The median survival for those getting T-DM1 is not yet known. But Dr. Blackwell said it would likely be at least a year longer than the 23.3-month median survival for the women in the control group.
“This will be the largest survival benefit that we’ve ever seen in HER2-positive breast cancer,” she said.
About one in five cases of breast cancer are HER2-positive, meaning that the tumors have high levels of a protein called HER2. T-DM1 is designed to treat only such cases of breast cancer, and all the women in the trial had that type. That is because the antibody in T-DM1 is Herceptin, also known as trastuzumab, a Genentech drug designed to treat HER2-positive tumors.
To make T-DM1, trastuzumab, the T in the name, is attached to DM1, a toxin far more potent than the typical chemotherapy drug.
The trastuzumab latches onto cells with the HER2 protein protruding from their surface and is taken inside the cells. Inside the cell, the antibody is degraded, setting the toxin free. Although the toxin is still connected to the linker, it is still able to kill the cells.
Both DM1 and the method of linking it to the antibody were developed by ImmunoGen of Waltham, Mass. The company was founded in 1981, and T-DM1 could be the first drug using ImmunoGen’s technology to make it to market.
Investigators and some outside experts said a key advantage of T-DM1, which is also known as trastuzumab emtansine, was its relative safety. About 40.8 percent of the women getting T-DM1 suffered a serious side effect compared to 57.0 percent of those getting the two other drugs.
About 12.9 percent of the patients getting T-DM1 had substantially lowered blood platelet counts, which can increase the risk of bleeding. But investigators said that actual cases of bleeding were rare.

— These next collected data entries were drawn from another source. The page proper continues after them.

(* ===== verification/Drive.v ===== *)
(** * The endpoint's entry points

    [handle_message] and [handle_timeout] of [sailing-proto/src/endpoint/mod.rs]
    and [handle_storage] of [endpoint/persistence.rs], with the completions of
    the log: everything a driver calls to move a replica. *)

From S2P Require Import Prelude Bytes Num Quorum Progress ProgressMap Conf Tracker ConfChange.
From S2P Require Import Config Lease Prng ReadOnly Data Frame Entry Storage Shape Restart Wire.
From S2P Require Import Message Codec Endpoint Merge Persistence Replication Election Propose.
From S2P Require Import Handlers Commit Apply Reads Snapshot Append.

Definition STORAGE_DRAIN_BUDGET : nat := 256.

Section drive.
Context {I F R L S : Type} `{!NodeId I, !StateMachine F, !Rng R, !LogStore L, !StableStore I S}.
Context {DI : Data I} {BS : BuffaSizes} {DC : Data sm_command} {DS : Data sm_snapshot}.
Context {BD : BuffaDecode} {BC : Buffa PbConfChangeV2}.
Abbreviation Endpoint := (Endpoint I F R).
Implicit Types (e : Endpoint) (now : Now) (log : L) (stable : S).

(** ** Messages *)

Definition dispatch_message (now : Now) (from : I) (msg : Message I) (log : L) (stable : S)
    (e : Endpoint) : L * S * Endpoint :=
  match msg with
  | MRequestVote rv => let '(stable, e) := on_request_vote now rv log stable e in (log, stable, e)
  | MVoteResponse vr => on_vote_response now vr log stable e
  | MHeartbeat hb => (log, stable, on_heartbeat now hb log e)
  | MAppendEntries ae => on_append_entries now ae log stable e
  | MAppendResponse r => (log, stable, on_append_response now from r log stable e)
  | MHeartbeatResponse hr => (log, stable, on_heartbeat_response now from hr log stable e)
  | MReadIndex ri => (log, stable, on_read_index now ri log e)
  | MReadIndexResponse r => (log, stable, on_read_index_response from r e)
  | MInstallSnapshot m =>
      let '(stable, e) := on_install_snapshot now m log stable e in (log, stable, e)
  | MSnapshotResponse r => (log, stable, on_snapshot_response now from r log stable e)
  | MTimeoutNow tn => let '(stable, e) := on_timeout_now now tn log stable e in (log, stable, e)
  end.

Definition handle_message (now : Now) (from : I) (msg : Message I) (log : L) (stable : S)
    (e : Endpoint) : L * S * Endpoint :=
  match message_prepass now from msg stable e with
  | (false, e) => (log, stable, e)
  | (true, e) =>
      let '(log, stable, e) := dispatch_message now from msg log stable e in
      let '(stable, e) := ensure_term_durable stable e in
      (log, stable, reconcile_election_timer now e)
  end.

(** ** Timeouts in office *)

(** Whether a lease refresh may be appended: a lease is configured, nothing is
    frozen or handed over, and the log is fully committed. *)
Definition refresh_allowed (log : L) e : bool :=
  bool_decide (is_Some (endpoint_leaseguard_timing e)) && negb (merge_freeze_active e)
  && bool_decide (tf_lead_transferee (ep_transfer e) = None)
  && (log_last_index log =? ep_commit e).

(** The refresh a read asked for. *)
Definition demand_refresh (now : Now) (log : L) (e : Endpoint) : L * Endpoint :=
  if lg_lease_refresh_wanted (ep_lease_guard e) then
    let e := e <| ep_lease_guard ::= λ g, g <| lg_lease_refresh_wanted := false |> |> in
    if refresh_allowed log e then
      match lease_guard_read_live now log e with
      | (true, e) => (log, e)
      | (false, e) =>
          let '(_, log, e) := append_leader_noop now (log_last_index log) log e in (log, e)
      end
    else (log, e)
  else (log, e).

(** The refresh the configuration asks for. *)
Definition proactive_refresh (now : Now) (log : L) (e : Endpoint) : L * Endpoint :=
  let mode := cfg_lease_refresh (ep_config e) in
  if negb (bool_decide (mode = RefreshOff)) && lg_read_since_anchor (ep_lease_guard e)
     && refresh_allowed log e
  then
    let '(fire, e) :=
      match mode with
      | Continuous => (true, e)
      | OnExpiry => lease_near_expiry now log e
      | RefreshOff => (false, e)
      end in
    if fire then
      let '(_, log, e) := append_leader_noop now (ep_commit e) log e in
      (log, e <| ep_lease_refreshes ::= λ n, saturating_add n 1 |>)
    else (log, e)
  else (log, e).

(** Abandon a transfer whose deadline passed. *)
Definition expire_transfer (now : Now) (e : Endpoint) : Endpoint :=
  if bool_decide (is_Some (tf_lead_transferee (ep_transfer e)))
     && due_at now (tf_transfer_deadline (ep_transfer e))
  then e <| ep_transfer ::= λ t,
              t <| tf_lead_transferee := None |> <| tf_transfer_deadline := None |> |>
  else e.

(** Step down without a recently active quorum. *)
Definition check_quorum_tick (now : Now) (e : Endpoint) : Endpoint :=
  if cfg_check_quorum (ep_config e) && due_at now (ep_election_deadline e) then
    if negb (Tracker_quorum_active (ep_tracker e)) then step_down_to_follower now e
    else e <| ep_tracker ::= Tracker_reset_recent_active (cfg_id (ep_config e)) |>
           <| ep_election_deadline :=
                Some (Instant_add (now_mono now) (cfg_election_timeout (ep_config e))) |>
  else e.

Definition commit_wait_tick (now : Now) (log : L) (e : Endpoint) : Endpoint :=
  if due_at now (lg_commit_wait_until (ep_lease_guard e)) then
    let e := maybe_advance_commit now log e in
    let e := (apply_committed log e).2 in
    maybe_flush_deferred_reads now log e
  else e.

(** Farewells, courtesy offers, cures, and the hand-off of a parked leader. *)
Definition drive_debts (now : Now) (log : L) (stable : S) (e : Endpoint) : Endpoint :=
  let e := drive_pending_farewells now log e in
  let e := drive_courtesy_offers now stable e in
  let e := drive_cure_sweep now stable e in
  drive_parked_leader_handoff now log stable e.

(** The flag is false where the handler returns early. *)
Definition handle_timeout_leader (now : Now) (log : L) (stable : S) (e : Endpoint)
  : bool * L * Endpoint :=
  let heartbeat_due := due_at now (ep_heartbeat_deadline e) in
  let e := if heartbeat_due then arm_heartbeat_timer now (broadcast_heartbeat now e) else e in
  let '(log, e) := if heartbeat_due then demand_refresh now log e else (log, e) in
  if is_poisoned e then (false, log, e)
  else
    let '(log, e) := if heartbeat_due then proactive_refresh now log e else (log, e) in
    if is_poisoned e then (false, log, e)
    else
      let e := commit_wait_tick now log e in
      if is_poisoned e then (false, log, e)
      else (true, log, drive_debts now log stable (check_quorum_tick now (expire_transfer now e))).

Definition handle_timeout (now : Now) (log : L) (stable : S) (e : Endpoint) : L * S * Endpoint :=
  if is_poisoned e then (log, stable, e)
  else match ep_role e with
  | Leader =>
      let '(go, log, e) := handle_timeout_leader now log stable e in
      (log, stable, if go then reconcile_election_timer now e else e)
  | _ => let '(stable, e) := handle_timeout_idle now log stable e in (log, stable, e)
  end.

(** ** Completions of the log *)

Definition release_log_pending (now : Now) (opid : OpId) (log : L) (e : Endpoint) : Endpoint :=
  match take_log_pending opid e with
  | (Some (FollowerAck to match_index), e) => send_or_gate_append_ack to match_index e
  | (Some (LeaderAppend upto), e) =>
      if Role_is_leader (ep_role e) then
        let e := e <| ep_tracker ::= Tracker_progress_mut (cfg_id (ep_config e))
                        (λ p, (Progress_maybe_update upto p).2) |> in
        let e := maybe_advance_commit now log e in
        let e := (apply_committed log e).2 in
        maybe_flush_deferred_reads now log e
      else e
  | (_, e) => e
  end.

Definition on_log_appended (now : Now) (opid : OpId) (log : L) (e : Endpoint) : Endpoint :=
  let '(upto, q) := take_by_opid opid (du_inflight_append_upto (ep_durable e)) in
  let e := e <| ep_durable ::= λ d,
                  d <| du_inflight_append_upto := q |>
                    <| du_durable_index ::= λ i,
                         match upto with Some u => N.max i u | None => i end |> |> in
  release_log_pending now opid log e.

(** The in-flight appends that are now covered, front first; each round takes
    one off, so their number is enough rounds. *)
Fixpoint release_covered (fuel : nat) (now : Now) (covered : Index) (log : L) (e : Endpoint)
  : bool * Endpoint :=
  match fuel with
  | O => (true, e)
  | Datatypes.S fuel =>
      match du_inflight_append_upto (ep_durable e) with
      | (opid, upto) :: q =>
          if upto <=? covered then
            let e := e <| ep_durable ::= λ d, d <| du_inflight_append_upto := q |> |> in
            let e := release_log_pending now opid log e in
            if is_poisoned e then (false, e) else release_covered fuel now covered log e
          else (true, e)
      | [] => (true, e)
      end
  end.

Definition reconcile_durable_index (now : Now) (log : L) (e : Endpoint) : bool * Endpoint :=
  if negb (log_durability_outstanding e) || log_has_pending log then (true, e)
  else match log_durable_index log with
  | None => (true, e)
  | Some d =>
      let e := e <| ep_durable ::= λ du, du <| du_durable_index ::= λ i, N.max i d |> |> in
      release_covered (length (du_inflight_append_upto (ep_durable e))) now
        (du_durable_index (ep_durable e)) log e
  end.

(** ** The storage crank *)

(** The flag is false where the crank ends early, poisoned. *)
Fixpoint drain_log (budget : nat) (now : Now) (log : L) (e : Endpoint) : bool * L * Endpoint :=
  match budget with
  | O => (true, log, e)
  | Datatypes.S budget =>
      match log_poll log with
      | (Some (Ok (Appended opid)), log) =>
          let e := on_log_appended now opid log e in
          if is_poisoned e then (false, log, e) else drain_log budget now log e
      | (Some (Ok (Compacted _)), log) => drain_log budget now log e
      | (Some (Err _), log) => (false, log, poison LogPoll e)
      | (None, log) => (true, log, e)
      end
  end.

(** A capture is durable: the log may be compacted to it. *)
Definition settle_compact (meta : SnapshotMeta I) (log : L) (e : Endpoint) : L * Endpoint :=
  (log_compact (sm_last_index meta) log,
   e <| ep_durable ::= λ d,
          d <| du_durable_snapshot_index ::= λ i, N.max i (sm_last_index meta) |> |>
     <| ep_snapshot ::= λ s, s <| ss_pending_compact := None |> |>).

(** An install is durable: it takes effect. *)
Definition settle_install (meta : SnapshotMeta I) (snap : sm_snapshot) (leader : I) (log : L)
    (stable : S) (e : Endpoint) : L * S * Endpoint :=
  install_snapshot_now meta snap leader log stable
    (e <| ep_snapshot ::= λ s, s <| ss_pending_install := None |> |>).

Definition on_snapshot_written (opid : OpId) (log : L) (stable : S) (e : Endpoint)
  : L * S * Endpoint :=
  let '(log, e) :=
    match ss_pending_compact (ep_snapshot e) with
    | Some (pid, m) => if decide (pid = opid) then settle_compact m log e else (log, e)
    | None => (log, e)
    end in
  match ss_pending_install (ep_snapshot e) with
  | Some (pid, meta, snap, leader) =>
      if decide (pid = opid) then settle_install meta snap leader log stable e
      else (log, stable, e)
  | None => (log, stable, e)
  end.

Fixpoint drain_stable (budget : nat) (now : Now) (log : L) (stable : S) (e : Endpoint)
  : bool * L * S * Endpoint :=
  match budget with
  | O => (true, log, stable, e)
  | Datatypes.S budget =>
      match stable_poll stable with
      | (Some (Ok (Wrote opid)), stable) =>
          let '(log, e) := on_stable_wrote now opid log stable e in
          if is_poisoned e then (false, log, stable, e) else drain_stable budget now log stable e
      | (Some (Ok (SnapshotWritten opid)), stable) =>
          let '(log, stable, e) := on_snapshot_written opid log stable e in
          if is_poisoned e then (false, log, stable, e) else drain_stable budget now log stable e
      | (Some (Err _), stable) => (false, log, stable, poison StablePoll e)
      | (None, stable) => (true, log, stable, e)
      end
  end.

(** What the durable snapshot itself proves, for stores that report none of the
    completions. *)
Definition reconcile_snapshots (log : L) (stable : S) (e : Endpoint) : bool * L * S * Endpoint :=
  let durable_is m := match stable_durable_snapshot stable with
                      | Some d => SnapshotMeta_identity_eq d m
                      | None => false
                      end in
  let '(log, e) :=
    match ss_pending_compact (ep_snapshot e) with
    | Some (_, m) => if durable_is m then settle_compact m log e else (log, e)
    | None => (log, e)
    end in
  match ss_pending_install (ep_snapshot e) with
  | Some (_, meta, snap, leader) =>
      if durable_is meta then
        let '(log, stable, e) := settle_install meta snap leader log stable e in
        (negb (is_poisoned e), log, stable, e)
      else (true, log, stable, e)
  | None => (true, log, stable, e)
  end.

(** A leader leaves a joint configuration by itself once its entry is applied. *)
Definition auto_leave_joint (now : Now) (log : L) (e : Endpoint) : L * Endpoint :=
  if Role_is_leader (ep_role e) && bool_decide (tf_lead_transferee (ep_transfer e) = None)
     && Tracker_is_joint (ep_tracker e) && tr_auto_leave (ep_tracker e)
     && (ep_pending_conf_index e <=? ep_applied e)
  then match append_conf_change now ConfChangeV2_leave_joint log e with
       | (Some _, log, e) => (log, e)
       | (None, log, e) => (log, poison LogExhausted e)
       end
  else (log, e).

(** From the durability of the log to the acknowledgements. *)
Definition storage_tail (now : Now) (log : L) (stable : S) (e : Endpoint)
  : StorageProgress * L * S * Endpoint :=
  let '(drain, e) :=
    if negb (is_poisoned e) && (ep_applied e <? ep_commit e) then
      let '(verdict, e) := apply_committed log e in (verdict, maybe_flush_deferred_reads now log e)
    else (ApplyDrained, e) in
  if is_poisoned e then (StorageDrained, log, stable, e)
  else
    let '(stable, e) := maybe_snapshot log stable e in
    if is_poisoned e then (StorageDrained, log, stable, e)
    else
      let '(log, e) := auto_leave_joint now log e in
      if is_poisoned e then (StorageDrained, log, stable, e)
      else
        let '(stable, e) := persist_commit_floor stable e in
        let e := reconcile_election_timer now (flush_shortcut_gated_ack e) in
        (if log_has_pending log || stable_has_pending stable
            || bool_decide (drain = ApplyBudgetCut)
         then StorageMorePending else StorageDrained, log, stable, e).

Definition handle_storage (now : Now) (log : L) (stable : S) (e : Endpoint)
  : StorageProgress * L * S * Endpoint :=
  if is_poisoned e then (StorageDrained, log, stable, e)
  else match drain_log STORAGE_DRAIN_BUDGET now log e with
  | (false, log, e) => (StorageDrained, log, stable, e)
  | (true, log, e) =>
      match drain_stable STORAGE_DRAIN_BUDGET now log stable e with
      | (false, log, stable, e) => (StorageDrained, log, stable, e)
      | (true, log, stable, e) =>
          match reconcile_snapshots log stable e with
          | (false, log, stable, e) => (StorageDrained, log, stable, e)
          | (true, log, stable, e) =>
              match reconcile_durable_index now log e with
              | (false, e) => (StorageDrained, log, stable, e)
              | (true, e) =>
                  match reconcile_durable_hard_state now log stable e with
                  | (false, log, e) => (StorageDrained, log, stable, e)
                  | (true, log, e) =>
                      match reclaim_stale_snapshot_recv log stable e with
                      | (false, stable, e) => (StorageDrained, log, stable, e)
                      | (true, stable, e) => storage_tail now log stable e
                      end
                  end
              end
          end
      end
  end.
End drive.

“It’s less toxic than its comparator and also more effective,” said Dr. Clifford A. Hudis, a breast cancer specialist at the Memorial Sloan-Kettering Cancer Center who was not involved in the trial. “How often do we get that?”
Genentech tried to win approval for T-DM1 in 2010 as a treatment for women who had run out of options. The application was based on a single trial with no control group in which one third of the patients experienced tumor shrinkage.
The Food and Drug Administration turned down the application, however, saying that all treatment options had not been exhausted, according to a statement issued by the company at the time. The F.D.A. decision spurred criticism from some patient advocates.
Asked Saturday if he regretted that decision in light of the new data, Dr. Richard Pazdur, who is in charge of cancer drugs at the F.D.A., said, “I don’t go backwards. This is a different data set we’re looking at.”